Le vendredi 1er décembre aurait dû marquer la date du transfert du contrôle administratif à Gaza, du Hamas à l’Autorité palestinienne basée en Cisjordanie. Mais dans une déclaration conjointe et très sèche, ce mercredi, le Hamas et le Fatah ont déclaré qu’ils étaient d’accord pour reporter le transfert jusqu’au 10 décembre.

Cette décision est intervenue après que des employés en colère, engagés par le Hamas pour gérer la bande de Gaza, ont affronté mardi des employés de l’Autorité Palestinienne de Cisjordanie alors que ceux-ci tentaient de reprendre leurs anciens emplois après 10 ans d’absence.

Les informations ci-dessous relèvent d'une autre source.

Lemma attempt_run {A} (m : M S T A) w r w' : m w = (r, w') -> r <> Err FPanic ->
  attempt m w = (Ok r, w').
Proof. intros H Hr. unfold attempt. rewrite H. by destruct r as [a|[]]. Qed.

(** Runs that end without failures to come when they began so. *)
Definition stays_calm {A} (m : M S T A) : Prop := forall w, faults w = [] -> faults (m w).2 = [].

Lemma calm_ret {A} (a : A) : stays_calm (mret a : M S T A).
Proof. by intros w. Qed.

Lemma calm_fail {A} e : stays_calm (fail e : M S T A).
Proof. by intros w. Qed.

Lemma calm_bind {A B} (m : M S T A) (f : A -> M S T B) :
  stays_calm m -> (forall a, stays_calm (f a)) -> stays_calm (m ≫= f).
Proof.
  intros Hm Hf w Hw. unfold mbind, M_bind. specialize (Hm w Hw). destruct (m w) as [[a|e] w1]; [|done].
  by apply Hf.
Qed.

Lemma calm_query {A} (f : S -> A) : stays_calm (query f).
Proof. intros w Hw. by rewrite query_calm. Qed.

Lemma calm_exec f : stays_calm (exec f).
Proof. intros w Hw. rewrite exec_calm by done. by destruct (f (st w)). Qed.

Lemma calm_exec_ret {A} (f : S -> option (A * S)) : stays_calm (exec_ret f).
Proof. intros w Hw. rewrite exec_ret_calm by done. by destruct (f (st w)) as [[a s]|]. Qed.

Lemma calm_expect {A} e (o : option A) : stays_calm (expect e o).
Proof. intros w Hw. by destruct o. Qed.

Lemma calm_emit t : stays_calm (emit t).
Proof. by intros w. Qed.

Lemma calm_attempt {A} (m : M S T A) : stays_calm m -> stays_calm (attempt m).
Proof. intros Hm w Hw. specialize (Hm w Hw). unfold attempt. by destruct (m w) as [[a|[]] w1]. Qed.

Lemma calm_map_err {A} g (m : M S T A) : stays_calm m -> stays_calm (map_err g m).
Proof. intros Hm w Hw. specialize (Hm w Hw). unfold map_err. by destruct (m w) as [[a|[]] w1]. Qed.

Lemma calm_ignore {A} (m : M S T A) : stays_calm m -> stays_calm (ignore m).
Proof. intros Hm. apply calm_bind; [by apply calm_attempt|]. intros r. apply calm_ret. Qed.

Lemma calm_tx {A} (m : M S T A) : stays_calm m -> stays_calm (with_tx m).
Proof.
  intros Hm w Hw. specialize (Hm w Hw). unfold with_tx, pop_fault. rewrite Hw.
  destruct (m w) as [[a|e] w1]; [|done]. simpl in *. by rewrite Hm.
Qed.

Lemma calm_for_each {A} (f : A -> M S T unit) l : (forall a, stays_calm (f a)) -> stays_calm (for_each f l).
Proof. intros Hf. induction l as [|a l IH]; [apply calm_ret|]. by apply calm_bind. Qed.

(** A statement as a value, whatever the failure schedule. *)
Lemma attempt_query {A} (f : S -> A) (w : world S T) : exists r w1,
  attempt (query f) w = (Ok r, w1) /\ st w1 = st w /\ trace w1 = trace w
    /\ faults w1 = tl (faults w)
    /\ ((r = Err FDb /\ hd false (faults w) = true) \/ r = Ok (f (st w))).
Proof.
  unfold attempt, query, pop_fault. destruct w as [d [|[] fs] tr]; simpl.
  all: eexists _, _; split_and!; try done; (by right) || (by left).
Qed.

Lemma attempt_exec f (w : world S T) : exists r w1,
  attempt (exec f) w = (Ok r, w1) /\ trace w1 = trace w /\ faults w1 = tl (faults w)
    /\ ((r = Err FDb /\ st w1 = st w /\ (hd false (faults w) = false -> f (st w) = None))
        \/ r = Ok tt /\ f (st w) = Some (st w1)).
Proof.
  unfold attempt, exec, pop_fault. destruct w as [d [|[] fs] tr]; simpl.
  2: { eexists _, _. split_and!; [done..|]. by left. }
  all: destruct (f d) as [s|]; eexists _, _; split_and!; try done; [by right|by left].
Qed.

(** A statement with a result, whatever the failure schedule. *)
Lemma attempt_exec_ret {A} (f : S -> option (A * S)) (w : world S T) :
  exists r w1, attempt (exec_ret f) w = (Ok r, w1)
    /\ trace w1 = trace w /\ faults w1 = tl (faults w)
    /\ ((r = Err FDb /\ st w1 = st w /\ (hd false (faults w) = false -> f (st w) = None))
        \/ exists a s, r = Ok a /\ f (st w) = Some (a, s) /\ st w1 = s).
Proof.
  unfold attempt, exec_ret, pop_fault. destruct w as [d [|[] fs] tr]; simpl.
  2: { eexists _, _. split_and!; [done..|]. by left. }
  all: destruct (f d) as [[a s]|]; eexists _, _; split_and!; try done; [right|left]; eauto.
Qed.
End calm.

(** ** Parts of a state, and tasks of their own *)

(** A service that knows only a part of the tables. *)
Definition zoom {S S' T A} (get : S' -> S) (put : S -> S' -> S') (m : M S T A) : M S' T A :=
  fun w =>
    let '(r, w1) := m (World (get (st w)) (faults w) (trace w)) in
    (r, World (put (st w1) (st w)) (faults w1) (trace w1)).

(** [tokio::spawn(m)]: neither an error nor a panic reaches the caller.  The task is run at
    the point where it is spawned. *)
Definition spawn {S T A} (m : M S T A) : M S T unit := fun w => (Ok tt, snd (m w)).

Section parts.
Context {S S' T : Type} (get : S' -> S) (put : S -> S' -> S').

Lemma preserves_zoom {A} (I : S' -> Prop) (J : S -> Prop) (m : M S T A) :
  preserves J m -> (forall d, I d -> J (get d)) -> (forall s d, I d -> J s -> I (put s d)) ->
  preserves I (zoom get put m).
Proof.
  intros Hm Hg Hp w Hw. unfold zoom. specialize (Hm (World (get (st w)) (faults w) (trace w)) (Hg _ Hw)).
  destruct (m _) as [r w1]. by apply Hp.
Qed.

Lemma no_panic_zoom {A} (m : M S T A) : no_panic m -> no_panic (zoom get put m).
Proof.
  intros Hm w. unfold zoom. specialize (Hm (World (get (st w)) (faults w) (trace w))).
  by destruct (m _) as [r w1].
Qed.
End parts.

Lemma calm_spawn {S T A} (m : M S T A) : stays_calm m -> stays_calm (spawn m).
Proof. intros Hm w Hw. by apply Hm. Qed.

Lemma preserves_spawn {S T A} (I : S -> Prop) (m : M S T A) : preserves I m -> preserves I (spawn m).
Proof. intros Hm w Hw. by apply Hm. Qed.

Lemma total_spawn {S T A} (m : M S T A) : total (spawn m).
Proof. intros w. by eexists _, _. Qed.

#[export] Hint Resolve no_panic_ret no_panic_bind no_panic_query no_panic_exec no_panic_emit
  no_panic_attempt no_panic_tx no_panic_zoom total_spawn total_ret total_emit total_bind total_attempt total_ignore
  : gateway.

#[export] Hint Resolve preserves_ret preserves_fail preserves_bind preserves_query
  preserves_emit preserves_attempt preserves_map_err preserves_ignore preserves_expect
  preserves_for_each preserves_spawn : gateway.

Create HintDb calm.
#[export] Hint Resolve calm_ret calm_fail calm_query calm_exec calm_exec_ret calm_expect calm_emit calm_bind calm_attempt
  calm_map_err calm_ignore calm_tx calm_for_each calm_spawn : calm.

(** Unfolds one run that returned [Ok] into its steps. *)
Ltac run_step :=
  match goal with
  | H : (_ ≫= _) _ = (Ok _, _) |- _ =>
      apply bind_Ok in H as (? & ? & ? & H)
  | H : query _ _ = (Ok _, _) |- _ => apply query_Ok in H as (-> & ? & ?)
  | H : exec _ _ = (Ok _, _) |- _ => apply exec_Ok in H as (? & ?)
  | H : expect _ _ _ = (Ok _, _) |- _ => apply expect_Ok in H as (? & ->)
  | H : fail _ _ = (Ok _, _) |- _ => apply fail_Ok in H; contradiction
  | H : map_err _ _ _ = (Ok _, _) |- _ => apply map_err_Ok in H
  | H : mret _ _ = (Ok _, _) |- _ =>
      first [apply ret_Ok in H as (<- & <-) | apply ret_Ok in H as (_ & <-)]
  | H : with_tx _ _ = (Ok _, _) |- _ =>
      apply with_tx_Ok in H as (? & ? & ? & ? & H & ? & ?)
  end.
Ltac run_steps := repeat run_step.

(** Follows the equations between the states of successive worlds. *)
Ltac norm_st :=
  repeat match goal with
  | H : st ?x = _, H' : context [st ?x] |- _ =>
      lazymatch H' with H => fail | _ => rewrite H in H' end
  | H : st ?x = _ |- context [st ?x] => rewrite H
  end.

(** Follows the equations [f (st x) = f (st y)] of one table in the goal. *)
Ltac chase f :=
  repeat match goal with
  | H : f (st ?x) = f (st ?y) |- context [f (st ?x)] => rewrite H
  end.
Record OrderMatch := {
  om_id : Uuid;
  om_epoch_id : Uuid;
  om_buy_order_id : Uuid;
  om_sell_order_id : Uuid;
  om_matched_amount : Decimal;
  om_match_price : Decimal;
  om_match_time : DateTime;
  om_status : string;
  om_settlement_id : option Uuid;
}.

Record TradeMatch := {
  tm_id : Uuid;
  tm_match_id : Uuid;
  tm_epoch_id : Uuid;
  tm_buyer_id : Uuid;
  tm_seller_id : Uuid;
  tm_buy_order_id : Uuid;
  tm_sell_order_id : Uuid;
  tm_quantity : Decimal;
  tm_price : Decimal;
  tm_total_value : Decimal;
  tm_wheeling_charge : Decimal;
  tm_loss_factor : Decimal;
  tm_loss_cost : Decimal;
  tm_buyer_zone_id : option Z;
  tm_seller_zone_id : option Z;
  tm_matched_at : DateTime;
  tm_buyer_session_token : option string;
  tm_seller_session_token : option string;
}.

Inductive SettlementStatus :=
| SPending | SProcessing | SCompleted | SFailed | SPendingBridge | SBridgingInitiated.

Definition SettlementStatus_to_string (s : SettlementStatus) : string :=
  match s with
  | SPending => "pending"
  | SProcessing => "processing"
  | SCompleted => "completed"
  | SFailed => "failed"
  | SPendingBridge => "pending_bridge"
  | SBridgingInitiated => "bridging_initiated"
  end.

#[global] Instance SettlementStatus_eq_dec : EqDecision SettlementStatus.
Proof. solve_decision. Defined.

(** A row of [settlements]; [status] is the text in the column. *)
Record SettlementRow := {
  s_id : Uuid;
  s_epoch_id : Uuid;
  s_buyer_id : Uuid;
  s_seller_id : Uuid;
  s_buy_order_id : option Uuid;
  s_sell_order_id : option Uuid;
  s_energy_amount : Decimal;
  s_price : Decimal;
  s_total_amount : Decimal;
  s_fee_amount : Decimal;
  s_net_amount : Decimal;
  s_status : string;
  s_transaction_hash : option string;
  s_created_at : DateTime;
  s_processed_at : option DateTime;
  s_wheeling_charge : option Decimal;
  s_loss_factor : option Decimal;
  s_loss_cost : option Decimal;
  s_effective_energy : option Decimal;
  s_buyer_zone_id : option Z;
  s_seller_zone_id : option Z;
  s_buyer_session_token : option string;
  s_seller_session_token : option string;
  s_retry_count : option Z;
  s_updated_at : DateTime;
}.

Definition set_settlement (status : string) (tx : option string) (processed : option DateTime)
    (retry : option Z) (now : DateTime) (s : SettlementRow) : SettlementRow :=
  {| s_id := s_id s; s_epoch_id := s_epoch_id s; s_buyer_id := s_buyer_id s;
     s_seller_id := s_seller_id s; s_buy_order_id := s_buy_order_id s;
     s_sell_order_id := s_sell_order_id s; s_energy_amount := s_energy_amount s;
     s_price := s_price s; s_total_amount := s_total_amount s;
     s_fee_amount := s_fee_amount s; s_net_amount := s_net_amount s; s_status := status;
     s_transaction_hash := tx; s_created_at := s_created_at s;
     s_processed_at := processed; s_wheeling_charge := s_wheeling_charge s;
     s_loss_factor := s_loss_factor s; s_loss_cost := s_loss_cost s;
     s_effective_energy := s_effective_energy s; s_buyer_zone_id := s_buyer_zone_id s;
     s_seller_zone_id := s_seller_zone_id s;
     s_buyer_session_token := s_buyer_session_token s;
     s_seller_session_token := s_seller_session_token s;
     s_retry_count := retry; s_updated_at := now |}.

Record MarketEpoch := {
  e_id : Uuid;
  e_epoch_number : Z;
  e_start_time : DateTime;
  e_end_time : DateTime;
  e_status : EpochStatus;
  e_clearing_price : option Decimal;
  e_total_volume : option Decimal;
  e_total_orders : option Z;
  e_matched_orders : option Z;
}.

Record RevenueRow := {
  r_settlement_id : Uuid;
  r_amount : Decimal;
  r_revenue_type : string;
  r_description : option string;
  r_created_at : DateTime;
}.

(** The columns of [users] the trading services touch; the last three are BYTEA. *)
Record User := {
  u_balance : option Decimal;
  u_locked_amount : option Decimal;
  u_locked_energy : option Decimal;
  u_wallet_address : option string;
  u_encrypted_private_key : option (list Byte.byte);
  u_wallet_salt : option (list Byte.byte);
  u_encryption_iv : option (list Byte.byte);
}.

(** A row of [blockchain_tasks] queued by the order service. *)
Record RefundTask := {
  rt_user_id : Uuid;
  rt_amount : Decimal;
  rt_asset_type : string;
  rt_order_id : Uuid;
}.

(** ** The tables *)

Record Db := {
  users : gmap Uuid User;
  orders : gmap Uuid TradingOrderDb;
  escrow_records : list EscrowRecord;
  order_matches : gmap Uuid OrderMatch;
  settlements : gmap Uuid SettlementRow;
  epochs : gmap Uuid MarketEpoch;
  platform_revenue : list RevenueRow;
  refund_tasks : list RefundTask;
}.

Definition set_users (m : gmap Uuid User) (d : Db) : Db :=
  {| users := m; orders := orders d; escrow_records := escrow_records d;
     order_matches := order_matches d; settlements := settlements d; epochs := epochs d;
     platform_revenue := platform_revenue d; refund_tasks := refund_tasks d |}.
Definition set_orders (m : gmap Uuid TradingOrderDb) (d : Db) : Db :=
  {| users := users d; orders := m; escrow_records := escrow_records d;
     order_matches := order_matches d; settlements := settlements d; epochs := epochs d;
     platform_revenue := platform_revenue d; refund_tasks := refund_tasks d |}.
Definition set_escrow (l : list EscrowRecord) (d : Db) : Db :=
  {| users := users d; orders := orders d; escrow_records := l;
     order_matches := order_matches d; settlements := settlements d; epochs := epochs d;
     platform_revenue := platform_revenue d; refund_tasks := refund_tasks d |}.
Definition set_matches (m : gmap Uuid OrderMatch) (d : Db) : Db :=
  {| users := users d; orders := orders d; escrow_records := escrow_records d;
     order_matches := m; settlements := settlements d; epochs := epochs d;
     platform_revenue := platform_revenue d; refund_tasks := refund_tasks d |}.
Definition set_settlements (m : gmap Uuid SettlementRow) (d : Db) : Db :=
  {| users := users d; orders := orders d; escrow_records := escrow_records d;
     order_matches := order_matches d; settlements := m; epochs := epochs d;
     platform_revenue := platform_revenue d; refund_tasks := refund_tasks d |}.
Definition set_epochs (m : gmap Uuid MarketEpoch) (d : Db) : Db :=
  {| users := users d; orders := orders d; escrow_records := escrow_records d;
     order_matches := order_matches d; settlements := settlements d; epochs := m;
     platform_revenue := platform_revenue d; refund_tasks := refund_tasks d |}.
Definition set_revenue (l : list RevenueRow) (d : Db) : Db :=
  {| users := users d; orders := orders d; escrow_records := escrow_records d;
     order_matches := order_matches d; settlements := settlements d; epochs := epochs d;
     platform_revenue := l; refund_tasks := refund_tasks d |}.
Definition set_tasks (l : list RefundTask) (d : Db) : Db :=
  {| users := users d; orders := orders d; escrow_records := escrow_records d;
     order_matches := order_matches d; settlements := settlements d; epochs := epochs d;
     platform_revenue := platform_revenue d; refund_tasks := l |}.

Definition empty_db : Db :=
  {| users := ∅; orders := ∅; escrow_records := []; order_matches := ∅;
     settlements := ∅; epochs := ∅; platform_revenue := []; refund_tasks := [] |}.

(** A nullable NUMERIC(20, 8) value. *)
Definition num8_opt `{Numerics} (c : option Decimal) : option (option Decimal) :=
  match c with None => Some None | Some v => r ← num8 v; Some (Some r) end.

(** The characters of a UTF-8 text, and a nullable VARCHAR(n) value. *)
Fixpoint utf8_length (s : string) : nat :=
  match s with
  | EmptyString => 0
  | String a s =>
      let n := Ascii.N_of_ascii a in
      if (128 <=? n)%N && (n <? 192)%N then utf8_length s else S (utf8_length s)
  end.
(** [if use_onchain_balance { .. }]: the wallet must hold [required] tokens. *)
Definition onchain_check (wallet : option string) (mint : string) (decimals : Z)
    (amount : Decimal) : TM unit :=
  if use_onchain_balance_for_escrow config then
    w ← expect (FMsg "User wallet address required for on-chain check") wallet;
    if negb (parse_pubkey w) then fail (FMsg "Invalid user wallet address")
    else if negb (parse_pubkey mint) then fail (FMsg "Invalid mint config")
    else
      required ← expect (FMsg "Amount too large")
                   (to_u64 (dmul amount (dec (wrap_u64 (10 ^ decimals)) 0)));
      balance ← get_token_balance w mint;
      if balance <? required then fail (FMsg "Insufficient on-chain balance") else mret ()
  else mret ().

Definition validated_price (order_type : OrderType) (price : option Decimal)
    : res failure Decimal :=
  match order_type with
  | Limit =>
      match price with
      | None => Err (FMsg "Price per kWh is required for Limit orders")
      | Some p => if p <=? 0 then Err (FMsg "Price per kWh must be positive") else Ok p
      end
  | Market => Ok 0
  end.
(** ** No order is matched beyond what it had left *)

(** What is left in the book under an order id, and what matches took from it. *)
Definition remaining_of (id : Uuid) (l : list OrderBookEntry) : Z :=
  energy_total (List.filter (fun e => (b_order_id e =? id)%N) l).
Definition bought_by (id : Uuid) (ms : list OrderMatch) : Z :=
  sumZ om_matched_amount (List.filter (fun m => (om_buy_order_id m =? id)%N) ms).
Definition sold_by (id : Uuid) (ms : list OrderMatch) : Z :=
  sumZ om_matched_amount (List.filter (fun m => (om_sell_order_id m =? id)%N) ms).
Definition matched_total (ms : list OrderMatch) : Z := sumZ om_matched_amount ms.

(** An entry that stems from one of the initial book: same order, price and zone. *)
Definition stems_from (l : list OrderBookEntry) (e : OrderBookEntry) : Prop :=
  exists e0, e0 ∈ l /\ b_order_id e0 = b_order_id e /\ b_price_per_kwh e0 = b_price_per_kwh e
    /\ b_zone_id e0 = b_zone_id e.

Section invariant.
Context `{NUM : Numerics} `{CH : Chain} `{SIM : Simulator}.
Context (new_match_id : nat -> Uuid) (clock : nat -> DateTime) (epoch_id : Uuid).
Context (B0 S0 : list OrderBookEntry).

Ils avaient en effet reçu l’ordre de Ramallah de reprendre leurs anciens postes, qui peut être interprété comme une volonté de reprendre immédiatement le contrôle de Gaza.

Mais cela s’est fait sans un accord avec le Hamas et sans que l’on sache quoi faire avec toutes les personnes – entre 40 000 et 50 000 – qui ont été employés dans la décennie qui vient de s’écouler.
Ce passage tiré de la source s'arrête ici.